PROVIDED INFORMATION →
(** ** The alert and the restart script *)

Lemma alert_and_restart_eq (env : Collaborators) (failed : list string) :
  failed <> [] ->
  alert_and_restart env failed
  = let text := alert_text failed in
    match send_message env text with
    | inl e => ([SendMessage text], inl e)
    | inr _ =>
        match subprocess_returncode env restart_args with
        | inl e =>
            if is_CalledProcessError e
            then ([SendMessage text; SubprocessRun restart_args;
                   LogError (MsgScriptFailed e)], inr tt)
            else ([SendMessage text; SubprocessRun restart_args], inl e)
        | inr returncode =>
            if (returncode =? 0)%Z
            then ([SendMessage text; SubprocessRun restart_args;
                   LogInfo MsgScriptOk], inr tt)
            else ([SendMessage text; SubprocessRun restart_args;
                   LogError (MsgScriptFailed (CalledProcessError returncode))],
                  inr tt)
        end
    end.
Proof.
  intros Hne. destruct failed as [|f failed]; [congruence|].
  unfold alert_and_restart, subprocess_run_check, call, emit, ret.
  cbv zeta. destruct (send_message env (alert_text (f :: failed))) as [e|[]];
    [reflexivity|].
  destruct (subprocess_returncode env restart_args) as [e|returncode].
  - destruct e; reflexivity.
  - destruct (returncode =? 0)%Z; reflexivity.
Qed.

Lemma alert_and_restart_sends (env : Collaborators) (failed : list string) :
  count is_send (fst (alert_and_restart env failed))
  = match failed with [] => 0%nat | _ :: _ => 1%nat end.
Proof.
  destruct failed as [|f failed]; [reflexivity|].
  rewrite alert_and_restart_eq by discriminate. cbv zeta.
  destruct (send_message env _) as [e|[]]; [reflexivity|].
  destruct (subprocess_returncode env restart_args) as [e|returncode].
  - destruct (is_CalledProcessError e); reflexivity.
  - destruct (returncode =? 0)%Z; reflexivity.
Qed.

(** The script is run when, and only when, there is a failed instrument
    and the alert was sent. *)
Lemma alert_and_restart_runs (env : Collaborators) (failed : list string) :
  count is_run (fst (alert_and_restart env failed))
  = match failed with
    | [] => 0%nat
    | _ :: _ =>
        match send_message env (alert_text failed) with
        | inl _ => 0%nat
        | inr _ => 1%nat
        end
    end.
Proof.
  destruct failed as [|f failed]; [reflexivity|].
  rewrite alert_and_restart_eq by discriminate. cbv zeta.
  destruct (send_message env _) as [e|[]]; [reflexivity|].
  destruct (subprocess_returncode env restart_args) as [e|returncode].
  - destruct (is_CalledProcessError e); reflexivity.
  - destruct (returncode =? 0)%Z; reflexivity.
Qed.

Lemma cycle_eq (env : Collaborators) (registry : Dict.t) :
  alert_if_instrument_inactive env registry
  = bind (for_instruments env (Dict.items registry) [])
         (alert_and_restart env).
Proof. reflexivity. Qed.

Lemma cycle_scanned (env : Collaborators) (registry : Dict.t)
    (failed : list string) :
  snd (for_instruments env (Dict.items registry) []) = inr failed ->
  alert_if_instrument_inactive env registry
  = (fst (for_instruments env (Dict.items registry) [])
       ++ fst (alert_and_restart env failed),
     snd (alert_and_restart env failed)).
Proof. intros H. rewrite cycle_eq. now apply bind_inr. Qed.

Lemma cycle_scan_raises (env : Collaborators) (registry : Dict.t) (e : exn) :
  snd (for_instruments env (Dict.items registry) []) = inl e ->
  alert_if_instrument_inactive env registry
  = (fst (for_instruments env (Dict.items registry) []), inl e).
Proof. intros H. rewrite cycle_eq. now apply bind_inl. Qed.

Lemma cycle_count (env : Collaborators) (registry : Dict.t)
    (p : event -> bool) (failed : list string) :
  (forall q, p (QueryDf q) = false) -> (forall m, p (LogInfo m) = false) ->
  snd (for_instruments env (Dict.items registry) []) = inr failed ->
  count p (fst (alert_if_instrument_inactive env registry))
  = count p (fst (alert_and_restart env failed)).
Proof.
  intros Hq Hl H. rewrite (cycle_scanned _ _ _ H). cbn [fst].
  rewrite count_app, (for_instruments_quiet env p _ Hq Hl). reflexivity.
Qed.

(** ** Staleness of one instrument *)

(** What the loop body finds, by kind of the frame's first cell: for a
    timestamp without time zone the instrument is stale exactly when
    [now - last_update] is strictly greater than the ten minute threshold;
    for the missing value [NaT] the comparison is false and the instrument
    is not stale; for a timestamp with a time zone the comparison raises
    [TypeError]. *)
Theorem staleness_of_last_update (env : Collaborators)
    (instrument table : string) (value : cell) (row : list cell)
    (rows : DataFrame) :
  query_df env (select_max table) = inr ((value :: row) :: rows) ->
  snd (has_passed_minutes env (instrument, table))
  = match value with
    | Timestamp last_update =>
        inr (datetime_now env instrument - last_update >? threshold)%Z
    | TimestampTz _ => inl TypeError
    | NaT => inr false
    end.
Proof.
  intros Hq. rewrite has_passed_minutes_eq, Hq. cbn [iloc00 snd].
  destruct value as [last_update|ns|]; cbn [cell_lt]; [|reflexivity..].
  f_equal. rewrite Z.gtb_ltb.
  destruct (Z.ltb_spec last_update (datetime_now env instrument - threshold));
    destruct (Z.ltb_spec threshold (datetime_now env instrument - last_update));
    (reflexivity || lia).
Qed.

TASK GOAL → List all lines in the material containing the string "table".

RESULT OF THE EXERCISE →
    (instrument table : string) (value : cell) (row : list cell)
  query_df env (select_max table) = inr ((value :: row) :: rows) ->
  snd (has_passed_minutes env (instrument, table))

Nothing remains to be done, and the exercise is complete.